**Your instructions**: Filter the listing below, please, and copy only the lines with the word "Resolve".

**Dataset excerpts**:
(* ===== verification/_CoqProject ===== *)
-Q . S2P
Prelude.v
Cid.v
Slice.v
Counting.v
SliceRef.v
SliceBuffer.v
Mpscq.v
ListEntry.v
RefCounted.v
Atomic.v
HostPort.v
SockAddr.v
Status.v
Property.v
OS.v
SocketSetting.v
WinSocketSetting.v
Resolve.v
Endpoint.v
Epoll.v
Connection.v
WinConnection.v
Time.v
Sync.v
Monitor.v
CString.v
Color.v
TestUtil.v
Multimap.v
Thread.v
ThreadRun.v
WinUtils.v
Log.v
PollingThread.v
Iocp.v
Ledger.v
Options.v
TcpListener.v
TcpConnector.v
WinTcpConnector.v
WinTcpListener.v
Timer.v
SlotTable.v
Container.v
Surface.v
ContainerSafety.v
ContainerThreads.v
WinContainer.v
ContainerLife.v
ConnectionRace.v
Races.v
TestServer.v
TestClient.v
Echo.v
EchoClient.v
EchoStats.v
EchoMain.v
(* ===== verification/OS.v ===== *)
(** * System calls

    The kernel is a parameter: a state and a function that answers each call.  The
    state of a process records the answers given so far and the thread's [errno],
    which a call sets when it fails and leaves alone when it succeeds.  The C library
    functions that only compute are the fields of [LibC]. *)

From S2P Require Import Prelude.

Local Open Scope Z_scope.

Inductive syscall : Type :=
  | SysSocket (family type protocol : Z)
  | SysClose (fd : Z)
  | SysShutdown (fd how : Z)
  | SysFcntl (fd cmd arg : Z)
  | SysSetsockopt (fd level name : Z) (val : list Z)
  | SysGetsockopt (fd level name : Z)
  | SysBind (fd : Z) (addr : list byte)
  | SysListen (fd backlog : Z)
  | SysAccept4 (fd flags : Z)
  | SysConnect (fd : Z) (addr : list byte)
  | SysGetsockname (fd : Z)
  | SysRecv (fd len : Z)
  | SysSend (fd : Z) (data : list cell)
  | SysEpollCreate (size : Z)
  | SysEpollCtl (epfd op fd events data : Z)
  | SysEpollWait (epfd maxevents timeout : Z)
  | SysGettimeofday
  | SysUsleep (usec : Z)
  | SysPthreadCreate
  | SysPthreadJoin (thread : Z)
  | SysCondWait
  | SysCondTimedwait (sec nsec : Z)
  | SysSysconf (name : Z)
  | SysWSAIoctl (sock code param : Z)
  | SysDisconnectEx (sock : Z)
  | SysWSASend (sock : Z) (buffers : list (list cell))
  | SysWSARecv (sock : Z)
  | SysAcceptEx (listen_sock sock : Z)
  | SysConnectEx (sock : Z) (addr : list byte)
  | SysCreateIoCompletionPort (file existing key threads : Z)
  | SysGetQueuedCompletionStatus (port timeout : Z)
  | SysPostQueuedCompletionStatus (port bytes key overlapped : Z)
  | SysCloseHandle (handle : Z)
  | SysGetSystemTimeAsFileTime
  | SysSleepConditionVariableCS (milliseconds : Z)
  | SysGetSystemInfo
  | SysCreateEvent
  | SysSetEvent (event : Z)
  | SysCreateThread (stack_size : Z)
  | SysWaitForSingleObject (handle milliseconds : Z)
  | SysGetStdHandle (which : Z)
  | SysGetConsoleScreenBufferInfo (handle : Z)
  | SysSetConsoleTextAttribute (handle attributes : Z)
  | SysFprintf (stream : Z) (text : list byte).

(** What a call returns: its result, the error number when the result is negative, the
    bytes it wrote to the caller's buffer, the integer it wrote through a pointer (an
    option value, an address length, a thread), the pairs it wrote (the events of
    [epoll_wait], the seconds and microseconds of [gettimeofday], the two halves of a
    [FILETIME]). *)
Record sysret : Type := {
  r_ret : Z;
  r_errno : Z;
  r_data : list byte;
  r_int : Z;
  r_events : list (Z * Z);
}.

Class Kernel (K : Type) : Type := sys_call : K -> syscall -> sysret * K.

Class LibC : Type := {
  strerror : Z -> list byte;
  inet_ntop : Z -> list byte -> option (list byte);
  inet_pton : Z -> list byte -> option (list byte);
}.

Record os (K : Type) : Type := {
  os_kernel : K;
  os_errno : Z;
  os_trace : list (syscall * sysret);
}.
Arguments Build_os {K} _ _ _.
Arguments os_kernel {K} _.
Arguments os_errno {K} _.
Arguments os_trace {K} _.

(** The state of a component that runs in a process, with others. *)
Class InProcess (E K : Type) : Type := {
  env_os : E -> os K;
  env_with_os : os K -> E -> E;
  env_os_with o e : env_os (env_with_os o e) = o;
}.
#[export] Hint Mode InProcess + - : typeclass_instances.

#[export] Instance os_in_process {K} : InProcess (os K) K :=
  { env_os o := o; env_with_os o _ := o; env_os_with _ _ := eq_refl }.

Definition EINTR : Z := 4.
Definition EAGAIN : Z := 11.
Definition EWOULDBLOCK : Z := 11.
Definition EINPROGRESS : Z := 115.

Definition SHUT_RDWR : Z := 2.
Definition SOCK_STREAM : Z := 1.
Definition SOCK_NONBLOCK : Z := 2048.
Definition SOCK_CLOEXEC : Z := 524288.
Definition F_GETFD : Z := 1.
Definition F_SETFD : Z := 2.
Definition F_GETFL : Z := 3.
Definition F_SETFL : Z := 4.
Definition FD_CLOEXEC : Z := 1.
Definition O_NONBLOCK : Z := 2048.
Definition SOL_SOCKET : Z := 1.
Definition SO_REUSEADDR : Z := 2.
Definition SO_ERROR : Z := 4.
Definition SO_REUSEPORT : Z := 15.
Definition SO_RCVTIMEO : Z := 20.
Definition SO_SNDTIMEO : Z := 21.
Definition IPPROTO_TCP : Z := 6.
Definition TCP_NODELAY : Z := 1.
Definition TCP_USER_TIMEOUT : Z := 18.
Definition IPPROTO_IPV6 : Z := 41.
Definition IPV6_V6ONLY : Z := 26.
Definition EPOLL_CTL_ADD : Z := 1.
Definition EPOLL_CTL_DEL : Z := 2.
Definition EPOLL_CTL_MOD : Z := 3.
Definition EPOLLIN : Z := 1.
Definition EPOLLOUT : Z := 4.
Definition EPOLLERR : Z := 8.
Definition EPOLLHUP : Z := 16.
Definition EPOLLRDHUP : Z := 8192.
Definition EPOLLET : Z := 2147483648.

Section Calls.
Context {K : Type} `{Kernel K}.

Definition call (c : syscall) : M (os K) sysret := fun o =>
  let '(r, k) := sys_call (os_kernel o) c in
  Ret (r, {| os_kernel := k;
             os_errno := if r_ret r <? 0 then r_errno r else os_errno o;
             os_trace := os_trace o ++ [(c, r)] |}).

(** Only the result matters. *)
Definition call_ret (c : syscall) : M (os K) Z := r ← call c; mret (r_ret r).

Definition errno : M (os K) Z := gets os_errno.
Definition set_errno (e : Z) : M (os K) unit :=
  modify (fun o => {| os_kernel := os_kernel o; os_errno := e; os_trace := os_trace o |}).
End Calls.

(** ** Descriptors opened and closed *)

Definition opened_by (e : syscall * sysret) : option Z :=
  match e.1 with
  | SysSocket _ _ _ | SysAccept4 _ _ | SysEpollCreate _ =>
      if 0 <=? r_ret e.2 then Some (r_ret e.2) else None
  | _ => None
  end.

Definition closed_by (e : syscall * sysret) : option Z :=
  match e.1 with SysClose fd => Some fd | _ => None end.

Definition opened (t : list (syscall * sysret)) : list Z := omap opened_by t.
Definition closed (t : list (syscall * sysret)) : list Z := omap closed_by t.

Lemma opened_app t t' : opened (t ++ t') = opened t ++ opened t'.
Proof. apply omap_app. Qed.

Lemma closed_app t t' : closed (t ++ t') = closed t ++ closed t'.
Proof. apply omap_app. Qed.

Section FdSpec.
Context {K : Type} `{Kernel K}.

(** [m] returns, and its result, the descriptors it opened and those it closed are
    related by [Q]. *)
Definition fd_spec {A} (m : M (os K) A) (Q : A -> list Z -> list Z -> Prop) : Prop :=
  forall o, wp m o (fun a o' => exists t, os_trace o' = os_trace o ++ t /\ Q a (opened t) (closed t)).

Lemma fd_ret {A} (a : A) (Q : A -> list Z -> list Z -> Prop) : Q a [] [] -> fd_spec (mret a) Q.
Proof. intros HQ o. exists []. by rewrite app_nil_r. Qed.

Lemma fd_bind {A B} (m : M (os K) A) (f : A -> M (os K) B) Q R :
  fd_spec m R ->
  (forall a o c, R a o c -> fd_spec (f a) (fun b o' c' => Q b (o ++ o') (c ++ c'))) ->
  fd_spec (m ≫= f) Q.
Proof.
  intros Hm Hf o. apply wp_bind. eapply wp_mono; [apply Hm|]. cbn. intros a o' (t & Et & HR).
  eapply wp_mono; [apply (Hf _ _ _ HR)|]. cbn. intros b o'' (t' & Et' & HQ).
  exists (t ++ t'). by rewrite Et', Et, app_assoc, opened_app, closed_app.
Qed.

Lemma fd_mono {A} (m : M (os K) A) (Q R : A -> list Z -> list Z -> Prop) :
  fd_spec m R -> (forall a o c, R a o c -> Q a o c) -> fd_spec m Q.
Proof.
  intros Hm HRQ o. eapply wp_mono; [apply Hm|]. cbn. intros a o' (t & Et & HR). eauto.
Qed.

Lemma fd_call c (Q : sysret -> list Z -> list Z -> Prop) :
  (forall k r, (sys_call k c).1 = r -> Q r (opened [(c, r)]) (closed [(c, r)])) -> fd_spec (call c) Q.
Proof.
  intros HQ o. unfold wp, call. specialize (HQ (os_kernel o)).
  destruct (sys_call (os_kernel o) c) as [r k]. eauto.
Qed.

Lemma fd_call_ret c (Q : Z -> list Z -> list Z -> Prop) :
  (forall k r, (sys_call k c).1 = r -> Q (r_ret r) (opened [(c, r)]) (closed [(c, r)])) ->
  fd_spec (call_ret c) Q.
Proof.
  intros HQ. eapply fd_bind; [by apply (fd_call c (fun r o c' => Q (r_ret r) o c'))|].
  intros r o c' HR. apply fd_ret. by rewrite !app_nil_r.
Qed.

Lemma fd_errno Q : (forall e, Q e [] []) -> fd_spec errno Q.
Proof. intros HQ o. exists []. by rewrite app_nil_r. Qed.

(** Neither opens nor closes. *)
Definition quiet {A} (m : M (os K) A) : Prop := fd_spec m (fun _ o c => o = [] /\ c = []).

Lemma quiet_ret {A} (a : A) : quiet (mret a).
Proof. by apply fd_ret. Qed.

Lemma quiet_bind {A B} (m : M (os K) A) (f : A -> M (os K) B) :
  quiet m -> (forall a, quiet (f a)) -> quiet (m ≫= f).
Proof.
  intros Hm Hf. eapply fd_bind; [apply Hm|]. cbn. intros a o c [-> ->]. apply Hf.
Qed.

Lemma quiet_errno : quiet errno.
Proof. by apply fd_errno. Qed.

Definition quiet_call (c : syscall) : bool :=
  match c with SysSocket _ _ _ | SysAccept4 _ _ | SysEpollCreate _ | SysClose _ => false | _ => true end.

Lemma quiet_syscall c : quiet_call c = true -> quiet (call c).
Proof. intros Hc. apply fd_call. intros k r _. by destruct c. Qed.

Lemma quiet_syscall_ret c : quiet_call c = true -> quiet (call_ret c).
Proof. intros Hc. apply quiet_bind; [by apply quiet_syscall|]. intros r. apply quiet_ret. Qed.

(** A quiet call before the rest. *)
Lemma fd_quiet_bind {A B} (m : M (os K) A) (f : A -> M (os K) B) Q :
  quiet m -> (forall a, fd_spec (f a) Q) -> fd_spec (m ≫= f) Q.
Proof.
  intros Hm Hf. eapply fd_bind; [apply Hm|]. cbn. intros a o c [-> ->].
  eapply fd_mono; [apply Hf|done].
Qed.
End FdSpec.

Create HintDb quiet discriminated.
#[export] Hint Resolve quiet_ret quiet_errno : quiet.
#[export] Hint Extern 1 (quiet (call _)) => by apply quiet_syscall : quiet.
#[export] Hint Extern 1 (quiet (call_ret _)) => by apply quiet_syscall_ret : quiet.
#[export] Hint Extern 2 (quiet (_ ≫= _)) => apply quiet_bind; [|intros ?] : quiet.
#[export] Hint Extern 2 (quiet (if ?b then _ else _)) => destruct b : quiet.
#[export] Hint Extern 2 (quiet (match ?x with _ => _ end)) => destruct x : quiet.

**Response to this exercise**:
Resolve.v
#[export] Hint Resolve quiet_ret quiet_errno : quiet.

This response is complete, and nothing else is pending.